Dataset records:
(** With positive dimensions the divisor [ntheta * n/2] is positive. *)
Lemma cg_divisor_pos : (0 < ntheta)%nat → (0 < n)%nat → 0 < cg_divisor ntheta n.
Proof.
  intros Ht Hn. unfold cg_divisor.
  pose proof (Qc_of_nat_pos _ Ht) as H1. pose proof (Qc_of_nat_pos _ Hn) as H2.
  qc2q. unfold Qdiv.
  apply Qmult_lt_0_compat; [by apply Qmult_lt_0_compat|].
  by apply Qinv_lt_0_compat.
Qed.

Lemma cg_run_grad_shape fuel xi0 (u : arr3) (i : nat) s d g :
  cg_run fuel xi0 u i = Done s → cg_hist s = Some (d, g) → shape3 pnz n n g.
Proof.
  destruct i as [|i]; [by intros [= <-]|].
  rewrite cg_run_S. destruct (cg_run fuel xi0 u i) as [s0| |]; [|done..].
  simpl. unfold cg_body.
  destruct (cg_direction _ _ _) as [d0| |]; [|done..]. simpl.
  destruct (line_search _ _ _ _ _) as [g0| |]; [|done..]. simpl.
  intros [= <-] [= _ <-]. apply map3_shape, adj_tomo_shape.
Qed.

(** X9.  On a partition [u] of shape [(pnz, n, n)] with data [xi0] of
    shape [(ntheta, pnz, n)], [cg_tomo] raises nothing.  The reads of [d]
    and [grad0] in a pass [i > 0] find them bound; and before every pass
    [u], [d] and [grad0] have the shape [(pnz, n, n)] of [grad], while
    [fwd_tomo(u)] and [fwd_tomo(d)] have the shape of [xi0], so that every
    element-wise operation of the loop meets operands of one shape.  A call
    either returns or stays in a line search. *)
Theorem cg_tomo_no_raise fuel xi0 (u : arr3) (titer : nat) :
  shape3 pnz n n u → shape3 ntheta pnz n xi0 →
  (∀ e, cg_tomo fuel xi0 u titer ≠ Raise e) ∧
  ∀ (i : nat) s, cg_run fuel xi0 u i = Done s →
    shape3 pnz n n (cg_u s) ∧
    same_shape (fwd_tomo (cg_u s)) xi0 ∧
    match cg_hist s with
    | Some (d, grad0) =>
        shape3 pnz n n d ∧ shape3 pnz n n grad0 ∧ same_shape (fwd_tomo d) xi0
    | None => i = 0%nat
    end.
Proof.
  intros Hu Hxi. split.
  { intros e. unfold cg_tomo.
    destruct (cg_run fuel xi0 u titer) as [s|e'|] eqn:Hs; simpl; [done| |done].
    by destruct (cg_run_no_raise _ _ _ _ _ Hs). }
  intros i s Hs.
  destruct (cg_run_shape _ _ _ _ _ _ _ _ _ _ Hu Hs) as [Hus Hds].
  split; [exact Hus|].
  split; [apply (shape3_same ntheta pnz n); [apply fwd_tomo_shape|done]|].
  destruct (cg_hist s) as [[d grad0]|] eqn:Hh.
  - split; [by eapply Hds|].
    split; [by eapply cg_run_grad_shape|].
    apply (shape3_same ntheta pnz n); [apply fwd_tomo_shape|done].
  - destruct i as [|i]; [done|].
    destruct (cg_run_hist _ _ _ _ _ _ _ _ _ _ Hs) as [? Hx]. congruence.
Qed.

(** X10.  On a partition-shaped [u], what [cg_tomo] returns has the shape
    [(pnz, n, n)] of a partition, whatever the shape of [xi0]. *)
Theorem cg_tomo_shape fuel xi0 (u w : arr3) (titer : nat) :
  shape3 pnz n n u → cg_tomo fuel xi0 u titer = Done w → shape3 pnz n n w.
Proof.
  intros Hu. unfold cg_tomo.
  destruct (cg_run fuel xi0 u titer) as [s| |] eqn:Hs; [|done..].
  simpl. intros [= <-].
  by destruct (cg_run_shape _ _ _ _ _ _ _ _ _ _ Hu Hs).
Qed.

(** X11.  The step of every pass is a positive power of one half: a pass
    that returns moves [u] by [2^(-(k+1)) * d] for some [k >= 0], so by at
    most half the direction. *)
Theorem cg_step_size fuel xi0 (u : arr3) (i : nat) s s' :
  cg_run fuel xi0 u i = Done s →
  cg_run fuel xi0 u (S i) = Done s' →
  ∃ (k : nat) (d grad : arr3),
    cg_hist s' = Some (d, grad) ∧
    cg_u s' = a3add (cg_u s) (a3scale (half ^ S k) d) ∧
    0 < half ^ S k ∧ half ^ S k <= half.
Proof.
  intros Hs Hs'. rewrite cg_run_S, Hs in Hs'. simpl in Hs'.
  unfold cg_body in Hs'.
  destruct (cg_direction _ _ _) as [d| |]; simpl in Hs'; [|done..].
  destruct (line_search _ _ _ _ _) as [g| |] eqn:Hls; simpl in Hs'; [|done..].
  injection Hs' as <-.
  destruct (line_search_done _ _ _ _ _ _ Hls) as (k & _ & -> & _).
  exists k. do 2 eexists. simpl. split; [done|]. split.
  - do 2 f_equal. change (half ^ S k) with (half * half ^ k). ring.
  - split; [exact (half_pow_pos (S k))|].
    pose proof (half_pow_le 1 (S k) ltac:(lia)) as Hle.
    replace (half ^ 1) with half in Hle by (simpl; ring). exact Hle.
Qed.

Directions: Above are the records; print exactly the lines from the line with "destruct (line_search _ _ _ _ _) as [g|" to the line with "- do 2 f_equal.", including both, and nothing else.

Solution for this exercise:
  destruct (line_search _ _ _ _ _) as [g| |] eqn:Hls; simpl in Hs'; [|done..].
  injection Hs' as <-.
  destruct (line_search_done _ _ _ _ _ _ Hls) as (k & _ & -> & _).
  exists k. do 2 eexists. simpl. split; [done|]. split.
  - do 2 f_equal. change (half ^ S k) with (half * half ^ k). ring.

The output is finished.